02: What is the YIMBY movement in simple terms?
The YIMBY movement is a coalition of residents, advocates and policymakers pushing for more abundant, diverse and affordable housing. YIMBY housing supporters back zoning reform, accessory dwelling units, missing middle homes and other YIMBY laws that make it easier to build where people want to live.
03: What is the difference between NIMBY vs YIMBY?
NIMBYs typically oppose new housing or development near their homes, citing concerns about traffic, parking or neighborhood character. YIMBYs argue those concerns, while real, have blocked so much housing for so long that prices, commutes and exclusion have all gotten worse. The NIMBY vs YIMBY debate now drives most local housing votes in the United States.

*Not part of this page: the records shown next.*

(** Every step keeps what a recovery needs. *)
Lemma step_logged d e d' base cs L p :
  Inv d base cs L p -> logged d L p -> step casName Keccak256 EncodeBare d e d' -> (forall b, e = EvWrite b -> block_ok b) ->
  exists cs' L' p', Inv d' base cs' L' p' /\ logged d' L' p' /\
    astep Keccak256 EncodeBare e (store_of (base ++ L)) (store_of (base ++ L')).
Proof.
  intros HI HG Hs Hb. destruct Hs as [d b m m' Hm Hw E|d d' Hf E|d id m prev ref run Hf Hm Hp Hfit E|d id m Hlt Hnf Hm|d|d j inp Hj Hji E|
    d j refs inputs prev ref merged d' Hj Hji Hfit HN E].
  - destruct (logged_write _ _ _ _ _ _ _ _ HI HG Hm Hw E (Hb b eq_refl)) as (L' & H1 & H2 & H3 & _). by exists cs, L', p.
  - destruct (logged_cut _ _ _ _ _ _ HI HG Hf E) as (L' & H1 & H2 & H3). by exists cs, L', p.
  - destruct (inv_publish casName _ _ _ _ _ _ _ _ _ _ HI Hf Hm Hp Hfit E) as (c & _ & H1). exists (cs ++ [c]), L, (S p).
    pose proof HI as (_ & _ & _ & _ & _ & Hfz & _). assert (id = p) as -> by (destruct Hfz as [[? _]|[? _]]; congruence).
    split_and!; [done|by eapply logged_publish|done].
  - exists cs, L, p. pose proof HI as (_ & _ & _ & _ & _ & Hfz & _). split_and!; [by apply inv_remove| |done]. apply logged_remove; [done| |done].
    destruct Hfz as [[_ Hz]|[Hz Hz']]; [lia|]. assert (id <> p) by congruence. lia.
  - exists cs, L, p. split_and!; [by apply inv_merge_start| |done]. destruct (MaybeMerge_merging d) as [j ->]. by apply logged_merging.
  - exists cs, L, p. split_and!; [by apply inv_merge_read|by apply logged_merging|done].
  - destruct (inv_merge_swap casName _ _ _ _ _ _ _ _ _ _ _ _ HI Hj Hji Hfit HN E) as (cs' & H1). exists cs', L, p. split_and!; [done| |done].
    destruct HN as [N HN]. specialize (HN N ltac:(lia)). apply merge_build_name in HN.
    refine (logged_swap _ _ _ _ _ _ _ _ _ _ _ _ HI HG _ HN E H1). pose proof HI as (Hr & Href & _ & _ & _ & _ & _ & _ & _ & _ & _ & Hmg).
    rewrite Hj in Hmg. destruct Hmg as (J1 & J2 & _). pose proof (Forall2_length _ _ _ Hr). pose proof (Forall2_length _ _ _ Href).
    destruct (mRuns (man d)); [cbn in *; lia|done].
Qed.

(** ** The database a directory opens to *)

(** The invariant of a database that has just been put together: what its runs
    hold is what it starts from. *)
Lemma Inv_restart d cs hs Ls a f mn x y z :
  Forall2 run_serves (ver d) cs -> Forall2 ref_of (mRuns mn) cs -> Forall2 obj_open hs Ls -> tiled (cs ++ Ls) -> len (chainRoot d) = 32 ->
  length Ls = S a -> f = None /\ a = 0%nat \/ f = Some 0%nat /\ a = 1%nat ->
  Inv (MkDB (chainRoot d) hs a f mn (ver d) None x y z) cs cs Ls 0.
Proof.
  intros Hr Href Hobj Ht Hroot HL Hf. unfold Inv, merge_ok. cbn [ver man heap dmem dfrozen chainRoot merging]. split_and!; try done.
  - eapply Forall2_impl; [exact Hobj|]. intros m c Hmc. by left.
  - intros i m c Hm Hc _. by apply (Forall2_lookup_lr _ _ _ i m c Hobj).
  - destruct Hf as [[-> ->]|[-> ->]]; [by left|by right].
  - cbn [take]. by rewrite app_nil_r.
  - by eapply serves_ok.
Qed.
(** ** The runs *)

(** The numbers of a family a stretch may hold. *)
Definition numbers (fam : nat) (c : content) : Z * Z := if famByHeight fam then (cFromH c, cToH c) else (cFromTx c, cToTx c).

Lemma numbers_ok fam c n v : content_ok c -> cChain c !! (fam, n) = Some v -> (numbers fam c).1 <= n < (numbers fam c).2.
Proof. intros (_ & _ & _ & _ & Hr & _) Hv. specialize (Hr _ _ _ Hv). unfold numbers. by destruct (famByHeight fam). Qed.

Lemma numbers_before fam c cs c' : tiled (c :: cs) -> Forall content_ok (c :: cs) -> c' ∈ cs -> (numbers fam c).2 <= (numbers fam c').1.
Proof. intros Ht Ho Hc. destruct (tiled_after c cs c' Ht Ho Hc) as (_ & ? & ?). unfold numbers. by destruct (famByHeight fam). Qed.

Lemma after_range nxt to l : Forall (fun x => nxt <= x.1 <= to) l -> nxt <= after nxt l <= Z.max nxt (to + 1).
Proof.
  intros F. unfold after. destruct (last l) as [x|] eqn:E; [|lia]. apply last_Some in E as [l' ->]. apply Forall_app in F as [_ F]. apply Forall_inv in F. lia.
Qed.

Lemma after_above nxt l : ascending l -> Forall (fun x => x.1 < after nxt l) l.
Proof.
  intros Ha. unfold after. destruct (last l) as [x|] eqn:E; [|apply last_None in E as ->; constructor].
  pose proof (ascending_last l x Ha E) as F. eapply Forall_impl; [exact F|]. cbn. lia.
Qed.

Lemma ascending_join a b m : ascending a -> ascending b -> Forall (fun x => x.1 < m) a -> Forall (fun x => m <= x.1) b -> ascending (a ++ b).
Proof.
  intros Ha Hb Fa Fb. apply ascending_concat; [done..|]. intros x y Hx Hy. rewrite Forall_forall in Fa, Fb. specialize (Fa x Hx). specialize (Fb y Hy). cbn in *. lia.
Qed.

Section Exact.
Context `{SSTLaws}.

Lemma run_numbers fam r c : run_serves r c ->
  run_lo_hi (famByHeight fam) (RFooter r) = ((numbers fam c).1, (numbers fam c).2 - 1) /\ (ToTx (RFooter r) =? FromTx (RFooter r)) = false.
Proof.
  intros ((? & ? & ? & ? & _) & ((E1 & E2 & E3 & E4) & (N1 & N2)) & _). unfold run_lo_hi, numbers. rewrite E1, E2, E3. split.
  - destruct (famByHeight fam); cbn [fst snd]; [f_equal; lia|]. by rewrite u64_small by (unfold u64_ok; lia).
  - apply Z.eqb_neq. lia.
Qed.

Lemma runs_feed fam pfx to rs cs :
  Forall2 run_serves rs cs -> tiled cs -> famPrefix !! fam = Some pfx -> 0 <= to -> to + 1 < 2 ^ 63 -> forall nxt, 0 <= nxt < 2 ^ 63 ->
  exists N rows, ascending rows /\
    (forall n v, (n, v) ∈ rows <-> nxt <= n <= to /\ exists c, c ∈ cs /\ cChain c !! (fam, n) = Some v) /\
    forall fuel, (N <= fuel)%nat -> forall St (yield : St -> Z -> bytes -> St * bool) st,
      exists nx, chain_rows_runs fuel yield pfx (famByHeight fam) to rs (nxt, false, st) =
        Ok (nx, negb (feed yield st rows).2, (feed yield st rows).1) /\ ((feed yield st rows).2 = true -> nx = after nxt rows).
Proof.
  intros Hr Ht Hp Hto Hto2. pose proof (serves_ok _ _ Hr) as Ho. revert Ht Ho. induction Hr as [|r c rs cs Hrc Hr IH]; intros Ht Ho nxt Hn.
  { exists 0%nat, []. split_and!; [constructor| |].
    - intros n v. split; [by intros ?%not_elem_of_nil|]. intros (_ & c & Hc & _). by apply not_elem_of_nil in Hc.
    - intros fuel _ St yield st. by exists nxt. }
  pose proof Ho as Ho'. apply Forall_cons in Ho' as [Hc Hcs]. assert (Ht' : tiled cs) by (by destruct Ht).
  destruct (run_numbers fam r c Hrc) as [Elh Ene]. cbn [chain_rows_runs]. rewrite Elh, Ene. cbn [andb].
  destruct (((numbers fam c).2 - 1 <? nxt) || (to <? (numbers fam c).1)) eqn:Eskip.
  - destruct (IH Ht' Hcs nxt Hn) as (N & rows & H1 & H2 & H3). exists N, rows. split_and!; [done| |done].
    intros n v. rewrite H2. split; intros (Hrange & c' & Hc' & Hv); (split; [done|]); [exists c'; set_solver|].
    apply elem_of_cons in Hc' as [->|Hc']; [|by exists c']. exfalso. pose proof (numbers_ok fam c n v Hc Hv).
    apply orb_prop in Eskip as [E|E]; apply Z.ltb_lt in E; lia.
  - pose proof Hrc as (_ & _ & R & Hh & Hrep). pose proof Hrep as (_ & _ & Hget & _ & _ & _ & _ & Hck).
    destruct (range_family (R SecChain) fam pfx nxt (to + 1)) as (rows1 & E1 & A1 & M1); [apply Hh|done|done|unfold u64_ok; lia..|].
    assert (M1' : forall n v, (n, v) ∈ rows1 <-> nxt <= n <= to /\ cChain c !! (fam, n) = Some v).
    { intros n v. rewrite M1. split; intros (? & Hx).
      - destruct Hx as [Hu Hg]. rewrite (Hget fam pfx n Hp Hu) in Hg. split; [lia|done].
      - assert (u64_ok n) by (unfold u64_ok; lia). rewrite (Hget fam pfx n Hp) by done. split_and!; lia || done. }
    assert (F1 : Forall (fun x => nxt <= x.1 <= to) rows1) by (apply Forall_forall; intros [n v] Hx; by apply M1' in Hx as [? _]).
    pose proof (after_range nxt to rows1 F1) as Haft. pose proof (after_above nxt rows1 A1) as Habove.
    destruct (IH Ht' Hcs (after nxt rows1)) as (N & rows2 & A2 & M2 & R2); [lia|].
    assert (F2 : Forall (fun x => after nxt rows1 <= x.1) rows2) by (apply Forall_forall; intros [n v] Hx; apply M2 in Hx as [? _]; cbn; lia).
    exists (Nat.max N (length (R SecChain))), (rows1 ++ rows2). split_and!.
    + by apply (ascending_join _ _ (after nxt rows1)).
    + intros n v. rewrite elem_of_app, M1', M2. split.
      * intros [[? Hv]|(? & c' & Hc' & Hv)]; (split; [lia|]); [exists c; set_solver|exists c'; set_solver].
      * intros (Hrange & c' & Hc' & Hv). apply elem_of_cons in Hc' as [->|Hc']; [by left|right]. split; [|by exists c'].
        split; [|lia]. unfold after. destruct (last rows1) as [[n0 v0]|] eqn:El; [|lia]. apply last_Some in El as [l El].
        assert (Hin : (n0, v0) ∈ rows1) by (rewrite El; set_solver). apply M1' in Hin as [_ Hv0].
        pose proof (numbers_ok fam c n0 v0 Hc Hv0). rewrite Forall_forall in Hcs. pose proof (numbers_ok fam c' n v (Hcs c' Hc') Hv).
        pose proof (numbers_before fam c cs c' Ht Ho Hc'). cbn. lia.
    + intros fuel Hf St yield st. rewrite u64_small by (unfold u64_ok; lia).
      rewrite (ScanRange_ok fuel r R SecChain) by (done || lia). rewrite E1.
      destruct (scan_feed yield pfx rows1) with (nxt := nxt) (st := st) as (nx & Es & Ha).
      { eapply Forall_impl; [exact F1|]. cbn. lia. }
      rewrite Es. cbn [rbind]. rewrite feed_app. destruct (feed yield st rows1) as [st1 more]. cbn [fst snd negb] in *. destruct more; cbn [negb].
      * rewrite (Ha eq_refl). destruct (R2 fuel ltac:(lia) St yield st1) as (nx2 & Er & Ha2). exists nx2. split; [exact Er|].
        intros Hm. rewrite (Ha2 Hm). unfold after. rewrite last_app. destruct (last rows2); done.
      * exists nx. by split.
Qed.

(** ** The windows *)

Lemma windows_feed d base cs L p fam to : Inv d base cs L p -> (fam < 6)%nat -> to + 1 < 2 ^ 63 -> forall k nxt, 0 <= nxt -> to + 1 - nxt <= Z.of_nat k ->
  exists rows, ascending rows /\ Forall (fun x => nxt <= x.1) rows /\
    (forall n v, (n, v) ∈ rows <-> nxt <= n <= to /\ look (chain_of (fam, n)) (drop p L) = Some v) /\
    forall fuel i, (k < fuel)%nat -> forall St (yield : St -> Z -> bytes -> St * bool) st,
      chain_rows_windows fuel yield (fun _ => d) i fam (dmem d) (dfrozen d) nxt to st = Ok (feed yield st rows).1.
Proof.
  intros HI Hfam Hto. induction k as [|k IH]; intros nxt Hn Hk.
  - exists []. split_and!; [constructor|constructor| |].
    + intros n v. split; [by intros ?%not_elem_of_nil|]. intros [? _]. lia.
    + intros [|fuel] i Hf St yield st; [lia|]. cbn [chain_rows_windows]. by rewrite (proj2 (Z.leb_gt _ _)) by lia.
  - destruct (Z.leb_spec nxt to) as [Hle|Hgt].
    2: { exists []. split_and!; [constructor|constructor| |].
      - intros n v. split; [by intros ?%not_elem_of_nil|]. intros [? _]. lia.
      - intros [|fuel] i Hf St yield st; [lia|]. cbn [chain_rows_windows]. by rewrite (proj2 (Z.leb_gt _ _)) by lia. }
    destruct (IH (nxt + 1)) as (rows & A & F & M & R); [lia..|].
    assert (Hread : exists m, obj d (dmem d) = Ok m /\
      (let* v := (chainGet m fam nxt).1 in match v, dfrozen d with None, Some f => let* m := obj d f in (chainGet m fam nxt).1 | _, _ => Ok v end) =
        Ok (look (chain_of (fam, nxt)) (drop p L))).
    { pose proof HI as (_ & _ & _ & _ & HL & Hf & _).
      destruct (Inv_obj _ _ _ _ _ (dmem d) HI) as (m & c & Em & Hc & _ & Hop); [lia|]. exists m. split; [done|].
      rewrite (open_chainGet m c) by (done || (apply Hop; lia)). cbn [fst rbind].
      destruct Hf as [[-> Hd]|[Hfz Hd]].
      - rewrite (drop_S L c p), drop_ge by (done || lia || by rewrite Hd). cbn [look]. unfold chain_of. by destruct (cChain c !! (fam, nxt)).
      - rewrite Hfz. destruct (Inv_obj _ _ _ _ _ p HI) as (m2 & c2 & Em2 & Hc2 & _ & Hop2); [lia|]. rewrite Em2. cbn [rbind].
        rewrite (open_chainGet m2 c2) by (done || (apply Hop2; lia)). cbn [fst].
        rewrite (drop_S L c2 p Hc2), (drop_S L c (S p)), drop_ge by (lia || by rewrite <- Hd). cbn [look]. unfold chain_of.
        by destruct (cChain c !! (fam, nxt)). }
    destruct Hread as (m & Em & Hread). destruct (look (chain_of (fam, nxt)) (drop p L)) as [v0|] eqn:El.
    + exists ((nxt, v0) :: rows). split_and!.
      * unfold ascending. cbn [map]. constructor; [exact A|]. rewrite Forall_map. eapply Forall_impl; [exact F|]. cbn. lia.
      * constructor; [cbn; lia|]. eapply Forall_impl; [exact F|]. cbn. lia.
      * intros n v. rewrite elem_of_cons, M. split.
        -- intros [[= -> ->]|[? Hv]]; [split; [lia|done]|split; [lia|done]].
        -- intros [Hr Hv]. destruct (decide (n = nxt)) as [->|]; [left; congruence|right; split; [lia|done]].
      * intros [|fuel] i Hf St yield st; [lia|]. cbn [chain_rows_windows feed]. rewrite (proj2 (Z.leb_le _ _) Hle), Em. cbn [rbind].
        destruct ((chainGet m fam nxt).1) as [w| |]; cbn [rbind] in Hread |- *; try done. rewrite Hread. cbn [rbind].
        destruct (yield st nxt v0) as [st' []]; [|done]. rewrite u64_small by (unfold u64_ok; lia). apply R. lia.
    + exists rows. split_and!; [done|eapply Forall_impl; [exact F|]; cbn; lia| |].
      * intros n v. rewrite M. split; intros [Hr Hv]; [split; [lia|done]|]. destruct (decide (n = nxt)) as [->|]; [congruence|]. split; [lia|done].
      * intros [|fuel] i Hf St yield st; [lia|]. cbn [chain_rows_windows]. rewrite (proj2 (Z.leb_le _ _) Hle), Em. cbn [rbind].
        destruct ((chainGet m fam nxt).1) as [w| |]; cbn [rbind] in Hread |- *; try done. rewrite Hread. cbn [rbind].
        rewrite u64_small by (unfold u64_ok; lia). apply R. lia.
Qed.

(** ChainRows is the range, whole and in order. On a database at rest, with
    enough fuel, the pass over the runs and the windows hands the consumer the
    rows of one family with numbers in [from, to], each stored row exactly once,
    in strictly ascending order, runs and windows joined without a gap or a
    repeat, and stops where the consumer stops; it never fails. *)
Theorem chain_rows_exact d X fam from to :
  shows d X -> (fam < 6)%nat -> 0 <= from <= to -> to + 1 < 2 ^ 63 ->
  exists N rows, ascending rows /\ (forall n v, (n, v) ∈ rows <-> from <= n <= to /\ aChain X (fam, n) = Some v) /\
    forall fuel, (N <= fuel)%nat -> forall St (yield : St -> Z -> bytes -> St * bool) st,
      ChainRows fuel (fun _ => d) fam from to yield st = Ok (feed yield st rows).1.
Proof.
  intros (base & cs & L & p & HI & (E1 & _)) Hfam Hft Hto. destruct (lookup_lt_is_Some_2 famPrefix fam) as [pfx Hp]; [done|].
  destruct (live_ok _ _ _ _ _ HI) as (Ht & Hok & Hl). pose proof HI as (Hr & _). pose proof Ht as Htcs. apply tiled_app in Htcs as [Htcs _].
  destruct (runs_feed fam pfx to (ver d) cs Hr Htcs Hp ltac:(lia) Hto from ltac:(lia)) as (N & rows1 & A1 & M1 & R1).
  assert (F1 : Forall (fun x => from <= x.1 <= to) rows1) by (apply Forall_forall; intros [n v] Hx; by apply M1 in Hx as [? _]).
  pose proof (after_range from to rows1 F1) as Haft. pose proof (after_above from rows1 A1) as Habove.
  destruct (windows_feed d base cs L p fam to HI Hfam Hto (Z.to_nat (to + 1)) (after from rows1)) as (rows2 & A2 & F2 & M2 & R2); [lia..|].
  exists (Nat.max N (S (Z.to_nat (to + 1)))), (rows1 ++ rows2). split_and!.
  - by apply (ascending_join _ _ (after from rows1)).
  - intros n v. rewrite elem_of_app, M1, M2, <- E1. cbn [store_of aChain]. rewrite Hl. pose proof Hok as Ho. rewrite Forall_forall in Ho. split.
    + intros [(Hr1 & c & Hc & Hv)|(Hr2 & Hv)]; (split; [lia|]).
      * apply (chain_unique _ c); try done. apply elem_of_app. by left.
      * by rewrite look_app, Hv.
    + intros (Hrange & Hv). rewrite look_app in Hv. destruct (look (chain_of (fam, n)) (drop p L)) as [w|] eqn:Ew.
      * injection Hv as ->. right. split; [|done]. split; [|lia]. unfold after. destruct (last rows1) as [[n0 v0]|] eqn:El; [|lia].
        apply last_Some in El as [l El]. assert (Hin : (n0, v0) ∈ rows1) by (rewrite El; set_solver). apply M1 in Hin as (_ & c & Hc & Hv0).
        apply look_Some_In in Ew as (z & Hz & Hzv). apply list_elem_of_split in Hc as (l1 & l2 & ->). rewrite <- app_assoc in Ht, Hok. cbn [app] in Ht, Hok.
        apply tiled_app in Ht as [_ Ht]. apply Forall_app in Hok as [_ Hok].
        pose proof (numbers_before fam c (l2 ++ drop p L) z Ht Hok ltac:(set_solver)). apply Forall_cons in Hok as [Hc Hok]. rewrite Forall_forall in Hok.
        pose proof (numbers_ok fam c n0 v0 Hc Hv0). pose proof (numbers_ok fam z n v (Hok z ltac:(set_solver)) Hzv). cbn. lia.
      * left. split; [done|]. by apply look_Some_In in Hv.
  - intros fuel Hf St yield st. unfold ChainRows, snapshot. rewrite (proj2 (Z.ltb_ge _ _)) by lia. rewrite Hp.
    destruct (R1 fuel ltac:(lia) St yield st) as (nx & -> & Ha). cbn [rbind]. rewrite feed_app. destruct (feed yield st rows1) as [st1 more].
    cbn [fst snd] in *. destruct more; cbn [negb]; [|done]. unfold mems. rewrite (Ha eq_refl). apply R2. lia.
Qed.
Definition Close (w : Writer) : bytes :=
  let w := flush w in
  let ft := footer w in
  wout w ++ windex w ++ ft ++ litE 4 (crc32_Update (crc32_ChecksumIEEE (windex w)) ft).

(** ** Run *)

Record Run := MkRun { mm : bytes; rindex : bytes; nblk : Z; rn : Z; ruser : bytes }.

(** [binary.LittleEndian.UintN(ft[off:])] *)
Definition le_at (n : nat) (ft : bytes) (off : Z) : res Z :=
  let* b := slice_from ft off in le_get n b.

Definition Open (f : bytes) : res Run :=
  let size := len f in
  if size <? footerLen then Err "latest: no footer" else
  let* ft := slice_from f (size - footerLen) in
  let* nb := le_at 8 ft 24 in
  let* ioff := le_at 8 ft 32 in
  let* mg := slice ft 0 8 in
  let* ver := le_at 4 ft 8 in
  let* bs := le_at 4 ft 12 in
  if negb (beqb mg magic) || negb (ver =? version) || negb (bs =? blockSize)
     || (u64 size / blockSize <? nb) || negb (ioff =? u64 (nb * blockSize))
     || negb (u64 (u64 (ioff + u64 (nb * prefixLen)) + footerLen) =? u64 size)
  then Err "latest: bad footer" else
  let* index := slice f ioff (u64 (ioff + u64 (nb * prefixLen))) in
  let* h := slice ft 0 72 in
  let* sum := le_at 4 ft 72 in
  if negb (crc32_Update (crc32_ChecksumIEEE index) h =? sum)
  then Err "latest: index checksum mismatch" else
  let* n := le_at 8 ft 16 in
  let* u := slice ft 40 72 in
  Ok (MkRun f index (i64 nb) n u).

Definition block (r : Run) (b : Z) : res bytes := slice (mm r) (b * blockSize) ((b + 1) * blockSize).
Definition prefix (r : Run) (b : Z) : res bytes :=
  slice (rindex r) (b * prefixLen) (b * prefixLen + prefixLen).

Definition firstKey (r : Run) (b : Z) : res bytes :=
  let* blk := block r b in
  let* un := index blk 3 in
  slice blk 5 (5 + un).

(** [for lo < hi { m := (lo+hi)/2; if f(m) { lo = m+1 } else { hi = m } }] *)
Fixpoint bsearch (fuel : nat) (f : Z -> res bool) (lo hi : Z) : res Z :=
  if lo <? hi then
    match fuel with
    | O => Panic
    | S fuel =>
        let m := (lo + hi) / 2 in
        let* t := f m in
        if t then bsearch fuel f (m + 1) hi else bsearch fuel f lo m
    end
  else Ok lo.

Definition seek (r : Run) (key : bytes) : res Z :=
  let kp := fit 40 key in
  let fuel := S (Z.to_nat (nblk r)) in
  let* lo := bsearch fuel (fun m => let* p := prefix r m in Ok (bleb p kp)) 0 (nblk r) in
  let b := lo - 1 in
  if b <? 0 then Ok b else
  let* p := prefix r b in
  if negb (beqb p kp) then Ok b else
  let* fk := firstKey r b in
  if bleb fk key then Ok b else
  let* lo := bsearch fuel (fun m => let* p := prefix r m in Ok (bltb p kp)) 0 b in
  let* lo := bsearch fuel (fun m => let* k := firstKey r m in Ok (bleb k key)) lo b in
  Ok (lo - 1).

(** The walk of a block's entries at offset [i], [eq] the number of leading
    bytes the previous entry's key shares with [key]. *)
Fixpoint scan_loop (fuel : nat) (b key : bytes) (used eq i : Z) : res (option bytes) :=
  if i <? used then
    match fuel with
    | O => Panic
    | S fuel =>
        let* sh := index b i in
        let* un := index b (i + 1) in
        let* vl := index b (i + 2) in
        let i := i + 3 in
        if sh <? eq then Ok None
        else if sh =? eq then
          let* suf := slice b i (i + un) in
          let* rest := slice_from key eq in
          let n := Z.min (len suf) (len rest) in
          let j := shared_len suf rest in
          if ((j <? n) && (default 0 (rest !! Z.to_nat j) <? default 0 (suf !! Z.to_nat j)))
             || ((j =? n) && (len rest <? len suf)) then Ok None
          else if (j =? n) && (len suf =? len rest) then
            let* v := slice b (i + un) (i + un + vl) in Ok (Some v)
          else scan_loop fuel b key used (eq + j) (i + (un + vl))
        else scan_loop fuel b key used eq (i + (un + vl))
    end
  else Ok None.

Definition scanBlock (b key : bytes) : res (option bytes) :=
  let* used := le_get 2 b in
  scan_loop (S (length b)) b key used 0 2.

Definition Get (r : Run) (key : bytes) : res (option bytes) :=
  let* b := seek r key in
  if b <? 0 then Ok None
  else let* bl := block r b in scanBlock bl key.

(** ** The iterator *)

Record runIter := MkIter {
  ir : Run; ilo : option bytes; ihi : option bytes;
  ib : Z; ii : Z; iused : Z; iblk : bytes; ikey : bytes; ival : bytes }.

Definition Iter (r : Run) (lo hi : option bytes) : res runIter :=
  let it b := MkIter r lo hi b 0 0 [] [] [] in
  match lo with
  | None => Ok (it (-1))
  | Some l => let* b := seek r l in Ok (it (if 0 <? b then b - 1 else -1))
  end.

(** The block-advance loop of [step]. *)
Fixpoint advance (fuel : nat) (it : runIter) : res (option runIter) :=
  if ii it <? iused it then Ok (Some it) else
  match fuel with
  | O => Panic
  | S fuel =>
      let b := ib it + 1 in
      if nblk (ir it) <=? b then
        Ok None
      else
        let* bl := block (ir it) b in
        let* used := le_get 2 bl in
        advance fuel (MkIter (ir it) (ilo it) (ihi it) b 2 used bl (ikey it) (ival it))
  end.

Definition step (it : runIter) : res (option runIter) :=
  let* o := advance (S (S (Z.to_nat (nblk (ir it))))) it in
  match o with
  | None => Ok None
  | Some it =>
      let b := iblk it in
      let* sh := index b (ii it) in
      let* un := index b (ii it + 1) in
      let* vl := index b (ii it + 2) in
      let i := ii it + 3 in
      let* kept := slice (ikey it) 0 sh in
      let* suf := slice b i (i + un) in
      let* val := slice b (i + un) (i + un + vl) in
      Ok (Some (MkIter (ir it) (ilo it) (ihi it) (ib it) (i + un + vl) (iused it) b
        (kept ++ suf) val))
  end.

04: Are YIMBY policies the same as rent control?
No. YIMBY rent control is a common search but the YIMBY movement is mostly focused on supply (legalizing more homes) rather than pricing existing units. Some YIMBY organizations support targeted tenant protections, but the core YIMBY argument is that without more housing, no pricing rule can keep costs down for long.
05: What is YIMBY Action?
YIMBY Action is a national pro-housing nonprofit and one of the most visible YIMBY organizations in the country. It coordinates local chapters, lobbies for YIMBY legislation and supports candidates running on housing-abundance platforms. Pacaso is a member of YIMBY Action.
06: Which YIMBY laws have had the biggest impact?
The most influential YIMBY laws so far include Minneapolis 2040 (eliminating single-family-only zoning, 2019), Oregon HB 2001 (2019), California SB 9 (2021), California AB 2097 parking reform (2022), Washington HB 1110 (2023) and Utah’s 2023 co-ownership preemption law. Each one expanded what kind of homes can be built, or shared, by right.
07: Where can I find YIMBY forums or YIMBY movement news?
Most YIMBY forums are online. The r/yimby subreddit, YIMBY Action’s chapter pages, Open New York’s community channels and writers at Sightline Institute, Strong Towns and City Observatory are good starting points for YIMBY movement news, policy explainers and local meeting recaps.
08: Does Pacaso support the YIMBY movement?
Yes. Pacaso is a member of YIMBY Action, and Pacaso co-ownership is an explicit pro-housing supply solution. It concentrates second home demand into shared, professionally managed homes rather than spreading it across whole houses that sit empty most of the year. Pacaso also championed Utah’s 2023 YIMBY legislation protecting co-owned homes from being treated differently than other residences.